| ABOUT THIS EXERCISE |
How do the lines below between the ones holding "goModPath os src = Some (gmPath, err) /\" and "else usesWorkspace os", inclusive, read? Give them again exactly, with no other lines.

..............................

(** C9, as amended.  [stageStandardSecondGen] first looks for [go.mod] in
    the application directory and its ancestors; the search ends, and an
    error other than a missing file ends the process.  Otherwise, with the
    workspace path naming one directory: when there is no [go.mod] in the
    application directory or any ancestor, the whole run is handed to
    [stageFlex]; when the nearest [go.mod] is in a directory inside the
    workspace root (so that the application is inside it too), the run is
    handed to [stageFlex] unless the variable [GO111MODULE] is [on], and
    goes by the module when it is [on]; when the nearest [go.mod] is in a
    directory whose path leaves the path of the workspace root (so that
    the application is outside it), the run goes by the module.  Going by
    the module, the provider is not consulted, the side file is written
    and the whole directory of [go.mod] is copied. *)
Theorem stageStandardSecondGen_strategy os fuel src dst buildCtx w g c :
  filepath.SplitList (DefaultGOPATH os) = [render g] -> Forall proper g ->
  Abs os src = Ok (render c) -> Forall proper c ->
  exists gmPath err,
    goModPath os src = Some (gmPath, err) /\
    match err with
    | Some e =>
        stageStandardSecondGen os fuel src dst buildCtx w
        = Some (Fatal (unskipAppengine w)
                      (Errorf ("failed finding go.mod: %v" +:+ nl) [AErr e]))
    | None =>
        (gmPath = "" <-> forall k, k <= length c -> noGoMod os (take k c)) /\
        (gmPath = "" -> usesWorkspace os fuel src dst buildCtx w) /\
        forall k info,
          stopsAt os c k -> Stat os (take k c ++ ["go.mod"]) = Ok info ->
          gmPath = render (take k c ++ ["go.mod"]) /\
          (inside g (take k c) ->
           if String.eqb (ToLower (Getenv os "GO111MODULE")) "on"
           then usesModule os fuel src dst buildCtx w gmPath
           else usesWorkspace os fuel src dst buildCtx w) /\
          (apart g (take k c) -> usesModule os fuel src dst buildCtx w gmPath)
    end.
Proof.
  intros Hgo Hg Ha Hc. apply SplitList_single in Hgo.
  destruct (goModPath_nearest_aux os src (render c) Ha) as (gm & err & Hgm & Hcase).
  rewrite comps_render in Hcase by done.
  exists gm, err. split; [done|].
  destruct Hcase as [(-> & -> & Hall)|(k0 & Hk0 & Hst0)].
  - split; [done|]. split.
    + intros _. by eapply secondGen_workspace.
    + intros k info [Hk _] Hst. destruct (Hall k Hk) as (e & He & _). congruence.
  - destruct (Stat os (take k0 c ++ ["go.mod"])) as [info0|e0] eqn:Hstat.
    2:{ destruct Hst0 as (_ & -> & ->). unfold stageStandardSecondGen. by rewrite Hgm. }
    destruct Hst0 as [-> ->]. split.
    { split; [done|]. intros Hall. destruct Hk0 as [Hk0 _].
      destruct (Hall k0 Hk0) as (e & He & _). congruence. }
    split; [done|].
    intros k info Hk Hst.
    assert (k = k0) as ->.
    { destruct (Nat.lt_trichotomy k k0) as [Hlt|[->|Hlt]]; [|done|].
      - destruct Hk as [_ Hk]. destruct Hk0 as [Hle _].
        destruct (Hk k0 ltac:(lia)) as (e & He & _). congruence.
      - destruct Hk0 as [_ Hk0]. destruct Hk as [Hle _].
        destruct (Hk0 k ltac:(lia)) as (e & He & _). congruence. }
    split; [done|].
    assert (Hdel : forall b,
              String.prefix (render g) (render (take k0 c ++ ["go.mod"])) = b ->
              delegates os (render (take k0 c ++ ["go.mod"]))
              = negb (String.eqb (ToLower (Getenv os "GO111MODULE")) "on") && b).
    { intros b Hb. unfold delegates. by rewrite Hgo, Hb. }
    split.
    + intros [rel Hin]. rewrite Hin, <- app_assoc in *.
      specialize (Hdel true (render_inside g _)). rewrite andb_true_r in Hdel.
      destruct (String.eqb (ToLower (Getenv os "GO111MODULE")) "on").
      * by eapply secondGen_module.
      * by eapply secondGen_workspace.
    + intros (j & x & y & Htk & Hx & Hy & Hxy).
      specialize (Hdel false (render_apart _ _ _ _ _ Hg Htk Hx Hy Hxy)).
      rewrite andb_false_r in Hdel. by eapply secondGen_module.
Qed.

Lemma stageStandardSecondGen_strategy_sample :
  exists gmPath err,
    goModPath (StageSamples.os "") "/g/src/app" = Some (gmPath, err) /\
    match err with
    | Some e =>
        stageStandardSecondGen (StageSamples.os "") 5 "/g/src/app" "/out"
                               StageSamples.ctx StageSamples.start
        = Some (Fatal (unskipAppengine StageSamples.start)
                      (Errorf ("failed finding go.mod: %v" +:+ nl) [AErr e]))
    | None =>
        (gmPath = "" <->
         forall k, k <= length ["g"; "src"; "app"] ->
                   noGoMod (StageSamples.os "") (take k ["g"; "src"; "app"])) /\
        (gmPath = "" ->
         usesWorkspace (StageSamples.os "") 5 "/g/src/app" "/out"
                       StageSamples.ctx StageSamples.start) /\
        forall k info,
          stopsAt (StageSamples.os "") ["g"; "src"; "app"] k ->
          Stat (StageSamples.os "") (take k ["g"; "src"; "app"] ++ ["go.mod"]) = Ok info ->
          gmPath = render (take k ["g"; "src"; "app"] ++ ["go.mod"]) /\
          (inside ["g"] (take k ["g"; "src"; "app"]) ->
           if String.eqb (ToLower (Getenv (StageSamples.os "") "GO111MODULE")) "on"
           then usesModule (StageSamples.os "") 5 "/g/src/app" "/out"
                           StageSamples.ctx StageSamples.start gmPath
           else usesWorkspace (StageSamples.os "") 5 "/g/src/app" "/out"
                              StageSamples.ctx StageSamples.start) /\
          (apart ["g"] (take k ["g"; "src"; "app"]) ->
           usesModule (StageSamples.os "") 5 "/g/src/app" "/out"
                      StageSamples.ctx StageSamples.start gmPath)
    end.
Proof.
  apply (stageStandardSecondGen_strategy (StageSamples.os "") 5 "/g/src/app" "/out"
           StageSamples.ctx StageSamples.start ["g"] ["g"; "src"; "app"]).
  - reflexivity.
  - repeat (constructor; [by repeat split|]). constructor.
  - reflexivity.
  - repeat (constructor; [by repeat split|]). constructor.
Defined.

..............................

| THE ANSWER |
    goModPath os src = Some (gmPath, err) /\
    match err with
    | Some e =>
        stageStandardSecondGen os fuel src dst buildCtx w
        = Some (Fatal (unskipAppengine w)
                      (Errorf ("failed finding go.mod: %v" +:+ nl) [AErr e]))
    | None =>
        (gmPath = "" <-> forall k, k <= length c -> noGoMod os (take k c)) /\
        (gmPath = "" -> usesWorkspace os fuel src dst buildCtx w) /\
        forall k info,
          stopsAt os c k -> Stat os (take k c ++ ["go.mod"]) = Ok info ->
          gmPath = render (take k c ++ ["go.mod"]) /\
          (inside g (take k c) ->
           if String.eqb (ToLower (Getenv os "GO111MODULE")) "on"
           then usesModule os fuel src dst buildCtx w gmPath
           else usesWorkspace os fuel src dst buildCtx w) /\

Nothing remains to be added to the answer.